## Assignment
The required result is every line of the records that includes "rewrite".

## Task inputs
::::
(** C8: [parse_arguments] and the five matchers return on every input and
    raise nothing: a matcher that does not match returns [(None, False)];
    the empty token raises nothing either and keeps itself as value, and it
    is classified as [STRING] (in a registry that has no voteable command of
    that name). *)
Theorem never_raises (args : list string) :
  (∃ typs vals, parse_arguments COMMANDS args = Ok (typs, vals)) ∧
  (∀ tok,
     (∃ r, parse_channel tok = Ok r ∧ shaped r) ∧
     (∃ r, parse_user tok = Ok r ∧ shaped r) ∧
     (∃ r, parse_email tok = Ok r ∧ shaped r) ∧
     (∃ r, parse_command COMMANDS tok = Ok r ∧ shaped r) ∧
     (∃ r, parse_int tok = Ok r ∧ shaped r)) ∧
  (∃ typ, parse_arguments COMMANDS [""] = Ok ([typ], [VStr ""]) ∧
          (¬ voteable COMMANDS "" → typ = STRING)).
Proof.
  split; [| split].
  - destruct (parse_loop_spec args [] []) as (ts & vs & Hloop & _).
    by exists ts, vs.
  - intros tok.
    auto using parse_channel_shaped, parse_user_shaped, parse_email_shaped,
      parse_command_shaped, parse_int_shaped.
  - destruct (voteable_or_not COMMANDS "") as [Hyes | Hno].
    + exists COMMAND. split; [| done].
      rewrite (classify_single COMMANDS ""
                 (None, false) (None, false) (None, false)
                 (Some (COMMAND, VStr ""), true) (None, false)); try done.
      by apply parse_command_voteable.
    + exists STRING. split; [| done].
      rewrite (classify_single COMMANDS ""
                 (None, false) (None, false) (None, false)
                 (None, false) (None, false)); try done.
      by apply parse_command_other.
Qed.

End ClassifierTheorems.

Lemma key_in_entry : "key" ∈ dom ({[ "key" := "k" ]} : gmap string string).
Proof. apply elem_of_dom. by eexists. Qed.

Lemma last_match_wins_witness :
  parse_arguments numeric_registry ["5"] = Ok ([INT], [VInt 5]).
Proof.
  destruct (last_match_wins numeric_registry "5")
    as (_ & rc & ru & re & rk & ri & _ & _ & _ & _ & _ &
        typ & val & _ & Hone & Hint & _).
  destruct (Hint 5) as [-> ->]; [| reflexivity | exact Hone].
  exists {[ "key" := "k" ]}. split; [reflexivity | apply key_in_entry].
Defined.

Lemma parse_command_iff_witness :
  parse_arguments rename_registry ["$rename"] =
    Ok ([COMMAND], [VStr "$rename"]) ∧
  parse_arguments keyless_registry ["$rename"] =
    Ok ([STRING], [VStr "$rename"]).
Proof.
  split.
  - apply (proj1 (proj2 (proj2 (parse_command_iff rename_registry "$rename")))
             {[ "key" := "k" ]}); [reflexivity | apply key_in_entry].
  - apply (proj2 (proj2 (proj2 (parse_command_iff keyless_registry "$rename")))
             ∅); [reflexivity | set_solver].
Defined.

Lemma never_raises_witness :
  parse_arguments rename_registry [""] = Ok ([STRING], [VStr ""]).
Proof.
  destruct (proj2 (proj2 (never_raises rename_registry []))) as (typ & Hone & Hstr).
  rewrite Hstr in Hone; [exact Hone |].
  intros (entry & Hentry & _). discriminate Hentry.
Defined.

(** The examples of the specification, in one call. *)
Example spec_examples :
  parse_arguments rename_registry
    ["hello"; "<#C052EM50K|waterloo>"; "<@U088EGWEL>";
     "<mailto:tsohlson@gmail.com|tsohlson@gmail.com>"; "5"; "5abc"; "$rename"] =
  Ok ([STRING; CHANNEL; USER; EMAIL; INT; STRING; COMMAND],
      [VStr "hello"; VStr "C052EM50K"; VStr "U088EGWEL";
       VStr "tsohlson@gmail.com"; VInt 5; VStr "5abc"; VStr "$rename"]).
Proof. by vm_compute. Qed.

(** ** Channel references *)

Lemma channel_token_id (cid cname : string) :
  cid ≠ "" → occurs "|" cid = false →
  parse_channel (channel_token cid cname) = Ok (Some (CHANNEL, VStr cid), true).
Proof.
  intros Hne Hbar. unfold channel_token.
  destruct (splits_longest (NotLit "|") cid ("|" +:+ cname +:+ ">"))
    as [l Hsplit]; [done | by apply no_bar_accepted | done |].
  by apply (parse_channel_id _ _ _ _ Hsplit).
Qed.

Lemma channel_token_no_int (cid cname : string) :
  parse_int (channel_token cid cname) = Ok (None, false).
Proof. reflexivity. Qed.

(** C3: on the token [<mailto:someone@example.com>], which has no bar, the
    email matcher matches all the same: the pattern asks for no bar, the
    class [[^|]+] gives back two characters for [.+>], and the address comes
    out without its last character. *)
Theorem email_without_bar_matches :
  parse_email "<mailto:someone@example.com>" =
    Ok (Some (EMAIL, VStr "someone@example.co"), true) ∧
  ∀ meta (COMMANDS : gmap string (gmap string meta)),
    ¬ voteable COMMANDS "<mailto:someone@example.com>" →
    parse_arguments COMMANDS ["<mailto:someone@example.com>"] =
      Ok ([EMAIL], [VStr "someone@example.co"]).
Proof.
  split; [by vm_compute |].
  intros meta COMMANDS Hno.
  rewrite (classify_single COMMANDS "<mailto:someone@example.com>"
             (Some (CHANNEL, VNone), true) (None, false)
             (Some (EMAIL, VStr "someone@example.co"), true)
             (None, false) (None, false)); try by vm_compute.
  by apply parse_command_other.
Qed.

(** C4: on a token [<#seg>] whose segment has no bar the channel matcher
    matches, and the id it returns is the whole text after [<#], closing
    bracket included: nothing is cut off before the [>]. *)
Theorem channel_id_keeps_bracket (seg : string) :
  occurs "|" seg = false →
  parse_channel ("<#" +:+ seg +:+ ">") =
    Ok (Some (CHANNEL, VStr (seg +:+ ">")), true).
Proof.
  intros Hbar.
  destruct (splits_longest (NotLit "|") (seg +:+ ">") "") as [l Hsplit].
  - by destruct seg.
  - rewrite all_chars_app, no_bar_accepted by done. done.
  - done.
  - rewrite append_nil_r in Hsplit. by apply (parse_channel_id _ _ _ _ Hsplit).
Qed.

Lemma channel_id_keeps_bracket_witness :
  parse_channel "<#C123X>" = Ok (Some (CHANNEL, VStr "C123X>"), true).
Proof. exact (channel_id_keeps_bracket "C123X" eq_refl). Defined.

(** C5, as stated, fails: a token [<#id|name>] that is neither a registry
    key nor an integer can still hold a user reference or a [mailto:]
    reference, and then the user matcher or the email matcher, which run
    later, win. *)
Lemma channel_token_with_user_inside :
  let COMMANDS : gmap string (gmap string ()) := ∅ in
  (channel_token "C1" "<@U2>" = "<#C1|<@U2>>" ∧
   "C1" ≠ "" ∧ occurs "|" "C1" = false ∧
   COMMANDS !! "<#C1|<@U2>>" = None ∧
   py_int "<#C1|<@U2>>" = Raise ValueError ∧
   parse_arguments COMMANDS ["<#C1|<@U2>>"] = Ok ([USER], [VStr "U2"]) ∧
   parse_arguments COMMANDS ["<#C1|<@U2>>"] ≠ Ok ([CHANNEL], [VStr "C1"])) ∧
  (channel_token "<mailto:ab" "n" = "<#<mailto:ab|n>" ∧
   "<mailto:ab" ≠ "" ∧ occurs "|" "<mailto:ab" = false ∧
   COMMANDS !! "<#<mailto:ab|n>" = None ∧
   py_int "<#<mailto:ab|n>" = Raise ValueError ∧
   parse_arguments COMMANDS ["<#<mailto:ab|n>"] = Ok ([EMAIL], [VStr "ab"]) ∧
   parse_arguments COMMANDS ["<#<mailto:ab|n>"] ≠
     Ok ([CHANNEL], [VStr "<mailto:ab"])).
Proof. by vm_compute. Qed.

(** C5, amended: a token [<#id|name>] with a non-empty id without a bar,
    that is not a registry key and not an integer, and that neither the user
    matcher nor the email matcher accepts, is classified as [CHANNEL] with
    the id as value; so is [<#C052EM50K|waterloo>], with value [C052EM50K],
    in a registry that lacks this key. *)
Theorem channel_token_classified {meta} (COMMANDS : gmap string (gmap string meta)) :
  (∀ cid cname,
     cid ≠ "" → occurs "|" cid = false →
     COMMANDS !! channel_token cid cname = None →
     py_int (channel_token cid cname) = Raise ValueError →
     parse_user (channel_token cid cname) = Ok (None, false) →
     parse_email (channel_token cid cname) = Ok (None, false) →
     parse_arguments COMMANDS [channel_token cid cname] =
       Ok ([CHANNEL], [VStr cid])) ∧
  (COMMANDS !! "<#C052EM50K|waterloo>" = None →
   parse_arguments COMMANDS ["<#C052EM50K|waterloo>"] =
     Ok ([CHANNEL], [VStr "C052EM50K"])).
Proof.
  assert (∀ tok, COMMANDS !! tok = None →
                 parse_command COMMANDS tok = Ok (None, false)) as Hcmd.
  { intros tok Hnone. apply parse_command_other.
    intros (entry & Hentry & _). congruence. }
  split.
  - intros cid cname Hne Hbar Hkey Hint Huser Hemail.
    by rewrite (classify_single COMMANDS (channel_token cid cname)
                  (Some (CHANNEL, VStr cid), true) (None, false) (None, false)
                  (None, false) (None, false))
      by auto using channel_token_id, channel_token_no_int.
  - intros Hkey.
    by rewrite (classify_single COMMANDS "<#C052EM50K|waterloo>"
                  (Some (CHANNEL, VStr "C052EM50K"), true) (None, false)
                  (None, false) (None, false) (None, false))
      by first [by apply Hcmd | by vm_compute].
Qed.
::::
## Answer to the exercise
      rewrite (classify_single COMMANDS ""
      rewrite (classify_single COMMANDS ""
  rewrite Hstr in Hone; [exact Hone |].
  rewrite (classify_single COMMANDS "<mailto:someone@example.com>"
  - rewrite all_chars_app, no_bar_accepted by done. done.
  - rewrite append_nil_r in Hsplit. by apply (parse_channel_id _ _ _ _ Hsplit).
    by rewrite (classify_single COMMANDS (channel_token cid cname)
    by rewrite (classify_single COMMANDS "<#C052EM50K|waterloo>"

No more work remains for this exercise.